Records for the exercise —
* * * * * * * * *

(** * skytalons: the request guard and the Keitaro forwarder

    A shallow embedding of [index.js] (and of the older variant of the same
    server, which shares [normalizeIp], [detectClientIp] and the image
    extraction) together with the properties its description states.

    Conventions of the embedding.
    - A JavaScript string is a [string]: a sequence of code units.  Node
      hands header values over as Latin-1 strings, one code unit per byte,
      which is exactly what [ascii] holds; bodies are modelled over the same
      alphabet.
    - Numbers that the code uses as indices, counters and millisecond clock
      readings are [Z].
    - The module-level [ipCache] is a [gmap string Entry]; the file
      [logs/blocked.log] and the requests sent to proxycheck.io are lists
      kept in the [World] that every operation threads through.
    - [guard] and [isProxyOrVPN] are first given as run to their end with
      no other request in between, which is how the server behaves when
      each request is served before the next arrives; requests that
      overlap at [await fetch] are given by the two halves of [guard],
      [guardBegin] and [guardEnd]. *)

From Stdlib Require Import ZArith NArith Ascii String List Bool Lia.
From stdpp Require Import base option gmap strings.
Import ListNotations.

Local Open Scope string_scope.
Local Open Scope Z_scope.

(** ** JavaScript strings *)

Module JsString.

Definition code (c : ascii) : N := N_of_ascii c.

Definition between (lo hi n : N) : bool := ((lo <=? n) && (n <=? hi))%N.

(** [String.prototype.toLowerCase] on one Latin-1 code unit: [A-Z] and the
    accented capitals U+00C0..U+00DE (U+00D7 is the multiplication sign). *)
Definition lowerChar (c : ascii) : ascii :=
  let n := code c in
  if between 65 90 n || (between 192 222 n && negb (n =? 215)%N)
  then ascii_of_N (n + 32) else c.

Fixpoint toLowerCase (s : string) : string :=
  match s with
  | EmptyString => EmptyString
  | String c r => String (lowerChar c) (toLowerCase r)
  end.

(** White space and line terminators, as [trim] and the class [\s] see
    them: TAB, LF, VT, FF, CR, SP and NBSP. *)
Definition isSpace (c : ascii) : bool :=
  let n := code c in between 9 13 n || (n =? 32)%N || (n =? 160)%N.

Definition isEmpty (s : string) : bool :=
  match s with EmptyString => true | String _ _ => false end.
(** X5.  When there is an original text that differs from the current one,
    [renderInlineDiff] shows the current text's words in the spans that are
    not marked removed and the original's words in the spans that are not
    marked added, in order; and unless one of the two texts is blank, the
    text of the rendered nodes splits back into the texts of the parts, one
    word per part. *)
Theorem renderInlineDiff_words (props : Props) (original : jsstring) :
  originalText props = Some original →
  original ≠ [] →
  original ≠ p_text props →
  let nodes := renderInlineDiff props in
  spanWords "diff-removed" nodes = split (trim (p_text props))
  ∧ spanWords "diff-added" nodes = split (trim original)
  ∧ (trim original ≠ [] → trim (p_text props) ≠ [] →
     split (trim (textOf nodes))
     = map Diff.text (computeWordDiff original (p_text props))).
Proof.
  intros Horig Hne Hdiff nodes. subst nodes. unfold renderInlineDiff.
  rewrite Horig, !bool_decide_false by done. simpl.
  destruct (DiffSideFacts.diff_sides original (p_text props)) as [Ho He].
  rewrite !spanWords_spaced, spanWords_removed, spanWords_added.
  split; [done | split; [done |]]. intros Hbo Hbe.
  assert (Forall (fun v => v ≠ []
                           ∧ Forall (fun c => isWhiteSpace c = false) v)
            (map Diff.text (computeWordDiff original (p_text props))))
    as Hparts.
  { apply Forall_fmap, Forall_forall. intros part Hin. simpl.
    destruct (DiffSideFacts.diff_part_texts _ _ _ Hin) as [Hfree Hempty].
    split; [|done]. intros Hnil. destruct (Hempty Hnil) as [H1 H2].
    destruct (type part); [apply Hbe, H2 | apply Hbo, H1 | apply Hbo, H1];
      done. }
  destruct (computeWordDiff original (p_text props)) as [|p parts] eqn:Hd.
  { exfalso. revert Hd. rewrite DiffFacts.computeWordDiff_specWalk.
    apply DiffFacts.specWalk_nonempty, DiffFacts.splitFrom_nonempty. }
  rewrite textOf_spaced. cbn [map] in *.
  apply Forall_cons in Hparts as [[Hp Hpfree] Hparts].
  assert (flat_map (fun q => 32%N :: Diff.text q) parts
          = flat_map (fun v => 32%N :: v) (map Diff.text parts)) as ->.
  { clear. induction parts as [|q parts IH]; simpl; [done |]. by rewrite IH. }
  destruct (joined_clean _ _ Hp Hpfree Hparts) as [Hs Hend].
  rewrite DiffSideFacts.trim_clean by done. unfold split.
  by rewrite splitFrom_joined by auto.
Qed.

Lemma renderInlineDiff_words_witness :
  let props :=
    {| p_text := js "the quick brown fox";
       originalText := Some (js "the quick fox");
       words := None; isEdited := true; showFillerWords := true |} in
  let nodes := renderInlineDiff props in
  spanWords "diff-removed" nodes = split (trim (js "the quick brown fox"))
  ∧ spanWords "diff-added" nodes = split (trim (js "the quick fox"))
  ∧ (trim (js "the quick fox") ≠ [] → trim (js "the quick brown fox") ≠ [] →
     split (trim (textOf nodes))
     = map Diff.text
           (computeWordDiff (js "the quick fox") (js "the quick brown fox"))).
Proof.
  intros props.
  apply (renderInlineDiff_words props (js "the quick fox"));
    [reflexivity | discriminate | discriminate].
Defined.

(** *** The handlers *)

Lemma handleAll_app (text : jsstring) (evs1 evs2 : list Event) (s : State) :
  handleAll text (evs1 ++ evs2) s
  = match handleAll text evs1 s with
    | Some (s', calls) =>
        match handleAll text evs2 s' with
        | Some (s'', calls') => Some (s'', calls ++ calls')
        | None => None
        end
    | None => None
    end.
Proof.
  revert s. induction evs1 as [|ev evs1 IH]; intros s; simpl.
  - by destruct (handleAll text evs2 s) as [[s' calls]|].
  - destruct (handle text ev s) as [[s1 calls1]|]; [|done]. rewrite IH.
    destruct (handleAll text evs1 s1) as [[s2 calls2]|]; [|done].
    destruct (handleAll text evs2 s2) as [[s3 calls3]|]; [|done].
    by rewrite app_assoc.
Qed.

(** A burst of typing makes no call and leaves one timer, for the last
    value. *)
Lemma typing (text last : jsstring) (values : list jsstring) (s : State) :
  handleAll text (map Change (values ++ [last])) s
  = Some ({| isEditing := isEditing s; editedText := last;
             debounceRef := Some {| newText := last; t_text := text |} |},
          []).
Proof.
  revert s. induction values as [|v values IH]; intros s; [done |].
  cbn [app map handleAll handle]. by rewrite IH.
Qed.


(** X7.  Escape puts the saved text back in the text area and leaves
    editing, but it does not clear the debounce timer: when the timer fires
    afterwards, the value typed before Escape is saved all the same. *)
Theorem escape_keeps_pending_save (text last : jsstring)
    (values : list jsstring) (s : State) :
  let typed := map Change (values ++ [last]) in
  handleAll text (typed ++ [KeyDown "Escape"]) s
  = Some ({| isEditing := false; editedText := text;
             debounceRef := Some {| newText := last; t_text := text |} |},
          [])
  ∧ handleAll text (typed ++ [KeyDown "Escape"; Fire]) s
    = Some ({| isEditing := false; editedText := text;
               debounceRef := None |},
            if bool_decide (last = text) then [] else [last]).
Proof.
  intros typed. subst typed. rewrite !handleAll_app, typing.
  simpl. repeat split; by case_bool_decide.
Qed.

End RowFacts.

Module HookMoreFacts.
Import Hook HookFacts.

(** *** What a call leaves alone *)

Lemma mapSegment_ids (segmentId : string) (f : Segment.t → Segment.t)
    (segments : list Segment.t) :
  (∀ s, Segment.id (f s) = Segment.id s) →
  map Segment.id (mapSegment segmentId f segments) = map Segment.id segments.
Proof.
  intros Hf. unfold mapSegment. rewrite map_map. apply map_ext. intros s.
  by case_bool_decide.
Qed.

Lemma findSegment_ids (segmentId : string) (segments : list Segment.t) :
  is_Some (findSegment segmentId segments)
  ↔ segmentId ∈ map Segment.id segments.
Proof.
  rewrite <- not_eq_None_Some, findSegment_None, list_elem_of_fmap. split.
  - intros H. destruct (decide (segmentId ∈ map Segment.id segments))
      as [Hin | Hnot]; [by apply list_elem_of_fmap in Hin |].
    destruct H. intros s Hs <-. apply Hnot, list_elem_of_fmap. eauto.
  - intros (s & -> & Hs) H. by apply (H s).
Qed.

(** Whichever render the callback comes from, the call leaves the names,
    [loading], the speaker labels and the ids of the segments. *)
Lemma updateSegmentText_frame (segmentId text : string)
    (env : Env Segment.t) (rd st : HookState) :
  let st' := updateSegmentText segmentId text env rd st in
  speakerNames st' = speakerNames st
  ∧ loading st' = loading st
  ∧ (Transcript.speaker_labels <$> transcript st')
    = (Transcript.speaker_labels <$> transcript st)
  ∧ ((fun tr => map Segment.id (Transcript.segments tr)) <$> transcript st')
    = ((fun tr => map Segment.id (Transcript.segments tr)) <$> transcript st).
Proof.
  intros st'. subst st'.
  destruct (updateSegmentText_cases segmentId text env rd st)
    as [-> | (tr & segment & Htr & Hfind & Htext)]; [done |].
  rewrite (effective_transcript _ _ env rd st _ _ Htr Hfind Htext).
  split; [|split; [|split]].
  - unfold updateSegmentText. rewrite Htr, Hfind, bool_decide_false by done.
    by destruct (reply env), (isUndoRedo st).
  - unfold updateSegmentText. rewrite Htr, Hfind, bool_decide_false by done.
    by destruct (reply env), (isUndoRedo st).
  - by destruct (transcript st).
  - destruct (transcript st) as [live|]; [|done]. simpl. f_equal.
    apply mapSegment_ids. by destruct (reply env).
Qed.

(** X8.  When the request of an edit succeeds, the segment with the given
    id that the state has gets the new text and is marked edited, every
    segment with another id, the speaker labels, the speaker names,
    [loading] and [error] are as before, and one request was sent; the
    segment the backend returns is not used.  The callback may come from any
    render [rd] that passes the guards. *)
Theorem updateSegmentText_success (segmentId text : string)
    (env : Env Segment.t) (rd st : HookState) (tr live : Transcript.t)
    (segment found saved : Segment.t) :
  transcript rd = Some tr →
  findSegment segmentId (Transcript.segments tr) = Some segment →
  Segment.text segment ≠ text →
  reply env = Fulfilled saved →
  transcript st = Some live →
  findSegment segmentId (Transcript.segments live) = Some found →
  let st' := updateSegmentText segmentId text env rd st in
  ∃ tr' segment',
    transcript st' = Some tr'
    ∧ findSegment segmentId (Transcript.segments tr') = Some segment'
    ∧ segment' = Segment.edit text found
    ∧ Segment.text segment' = text
    ∧ Segment.is_edited segment' = true
    ∧ (∀ i s, Transcript.segments live !! i = Some s →
              Segment.id s ≠ segmentId →
              Transcript.segments tr' !! i = Some s)
    ∧ length (Transcript.segments tr') = length (Transcript.segments live)
    ∧ Transcript.speaker_labels tr' = Transcript.speaker_labels live
    ∧ speakerNames st' = speakerNames st
    ∧ loading st' = loading st
    ∧ error st' = error st
    ∧ requests st' = requests st ++ [PatchSegment segmentId text].
Proof.
  intros Htr Hfind Htext Hreply Hlive Hfound st'.
  pose proof (effective_transcript _ _ env rd st _ _ Htr Hfind Htext) as Ht.
  pose proof (effective_error _ _ env rd st _ _ Htr Hfind Htext) as He.
  pose proof (effective_requests _ _ env rd st _ _ Htr Hfind Htext) as Hr.
  destruct (updateSegmentText_frame segmentId text env rd st)
    as (Hn & Hl & _).
  rewrite Hreply in Ht, He. rewrite Hlive in Ht. simpl in Ht.
  eexists. exists (Segment.edit text found). split; [exact Ht |]. simpl.
  repeat split; try done.
  - by rewrite findSegment_mapSegment, Hfound.
  - intros i s Hi Hid. by apply mapSegment_other.
  - apply mapSegment_length.
Qed.

Lemma updateSegmentText_success_witness :
  let st' :=
    updateSegmentText "s1" "hello there" (Sample.ok 7) Sample.loaded
      Sample.loaded in
  ∃ tr' segment',
    transcript st' = Some tr'
    ∧ findSegment "s1" (Transcript.segments tr') = Some segment'
    ∧ segment' = Segment.edit "hello there" Sample.segment1
    ∧ Segment.text segment' = "hello there"
    ∧ Segment.is_edited segment' = true
    ∧ (∀ i s, Transcript.segments Sample.transcript1 !! i = Some s →
              Segment.id s ≠ "s1" →
              Transcript.segments tr' !! i = Some s)
    ∧ length (Transcript.segments tr')
      = length (Transcript.segments Sample.transcript1)
    ∧ Transcript.speaker_labels tr'
      = Transcript.speaker_labels Sample.transcript1
    ∧ speakerNames st' = speakerNames Sample.loaded
    ∧ loading st' = loading Sample.loaded
    ∧ error st' = error Sample.loaded
    ∧ requests st'
      = requests Sample.loaded ++ [PatchSegment "s1" "hello there"].
Proof.
  apply (updateSegmentText_success "s1" "hello there" (Sample.ok 7)
           Sample.loaded Sample.loaded Sample.transcript1 Sample.transcript1
           Sample.segment1 Sample.segment1 Sample.segment1).
  - reflexivity.
  - reflexivity.
  - discriminate.
  - reflexivity.
  - reflexivity.
  - reflexivity.
Defined.

(** *** The entries of the log *)

Lemma soundEntry_ids (st st' : HookState) (entry : EditHistoryItem) :
  ((fun tr => map Segment.id (Transcript.segments tr)) <$> transcript st')
  = ((fun tr => map Segment.id (Transcript.segments tr)) <$> transcript st) →
  soundEntry st entry → soundEntry st' entry.
Proof.
  intros Hids (Hne & tr & Htr & Hin). split; [done |].
  rewrite Htr in Hids. destruct (transcript st') as [tr'|]; [|done].
  exists tr'. split; [done |]. simpl in Hids. congruence.
Qed.

Lemma elem_of_pushHistory (historyIndex : Z) (item entry : EditHistoryItem)
    (prev : list EditHistoryItem) :
  entry ∈ pushHistory historyIndex item prev → entry = item ∨ entry ∈ prev.
Proof.
  unfold pushHistory, slice0. cbv zeta.
  generalize (Z.to_nat
    (if historyIndex + 1 <? 0
     then Z.max (Z.of_nat (length prev) + (historyIndex + 1)) 0
     else Z.min (historyIndex + 1) (Z.of_nat (length prev)))).
  intros n Hin.
  assert (entry ∈ take n prev ++ [item]) as Hin'.
  { case_match; [|done].
    destruct (take n prev ++ [item]) as [|e l]; [done |]. simpl in Hin.
    by right. }
  apply elem_of_app in Hin' as [Hin' | Hin'].
  - right. rewrite <- (take_drop n prev). apply elem_of_app. by left.
  - left. by apply list_elem_of_singleton in Hin'.
Qed.

Lemma undo_ids (env : Env Segment.t) (rd st : HookState) :
  ((fun tr => map Segment.id (Transcript.segments tr))
     <$> transcript (undo env rd st))
  = ((fun tr => map Segment.id (Transcript.segments tr)) <$> transcript st).
Proof.
  unfold undo. destruct (undoItem rd) as [item|]; [|done]. simpl.
  by destruct (updateSegmentText_frame (segmentId item) (previousText item)
                 env rd (setIsUndoRedo true st)) as (_ & _ & _ & ->).
Qed.

Lemma redo_ids (env : Env Segment.t) (rd st st' : HookState) :
  redo env rd st = Returned st' ∨ redo env rd st = TypeError st' →
  ((fun tr => map Segment.id (Transcript.segments tr)) <$> transcript st')
  = ((fun tr => map Segment.id (Transcript.segments tr)) <$> transcript st)
  ∧ editHistory st' = editHistory st.
Proof.
  unfold redo. case_match; [by intros [[= <-] | [=]] |].
  destruct (index _ _) as [item|]; [|by intros [[=] | [= <-]]].
  intros [[= <-] | [=]]. simpl.
  destruct (updateSegmentText_frame (segmentId item) (newText item)
              env rd (setIsUndoRedo true st)) as (_ & _ & _ & ->).
  by destruct (updateSegmentText_suppressed (segmentId item) (newText item)
                 env rd (setIsUndoRedo true st) eq_refl) as [-> _].
Qed.

Lemma renameSpeaker_segments (labelId name : string)
    (reply : Settled SpeakerLabel.t) (rd st : HookState) :
  (Transcript.segments <$> transcript (renameSpeaker labelId name reply rd st))
  = (Transcript.segments <$> transcript st).
Proof.
  unfold renameSpeaker, speakerLabelsEffect.
  destruct (transcript rd) as [tr|]; [|done].
  destruct (findLabel _ _); [|done]. simpl.
  destruct (transcript st) as [live|] eqn:Hlive; simpl;
    destruct reply; simpl; by rewrite ?Hlive.
Qed.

* * * * * * * * *

Goal of the exercise —
Starting with the line above that holds "p_text := js" and stopping with the line that holds "revert s. induction evs1", reproduce each line exactly, omitting all other lines.

Written answer —
    {| p_text := js "the quick brown fox";
       originalText := Some (js "the quick fox");
       words := None; isEdited := true; showFillerWords := true |} in
  let nodes := renderInlineDiff props in
  spanWords "diff-removed" nodes = split (trim (js "the quick brown fox"))
  ∧ spanWords "diff-added" nodes = split (trim (js "the quick fox"))
  ∧ (trim (js "the quick fox") ≠ [] → trim (js "the quick brown fox") ≠ [] →
     split (trim (textOf nodes))
     = map Diff.text
           (computeWordDiff (js "the quick fox") (js "the quick brown fox"))).
Proof.
  intros props.
  apply (renderInlineDiff_words props (js "the quick fox"));
    [reflexivity | discriminate | discriminate].
Defined.

(** *** The handlers *)

Lemma handleAll_app (text : jsstring) (evs1 evs2 : list Event) (s : State) :
  handleAll text (evs1 ++ evs2) s
  = match handleAll text evs1 s with
    | Some (s', calls) =>
        match handleAll text evs2 s' with
        | Some (s'', calls') => Some (s'', calls ++ calls')
        | None => None
        end
    | None => None
    end.
Proof.
  revert s. induction evs1 as [|ev evs1 IH]; intros s; simpl.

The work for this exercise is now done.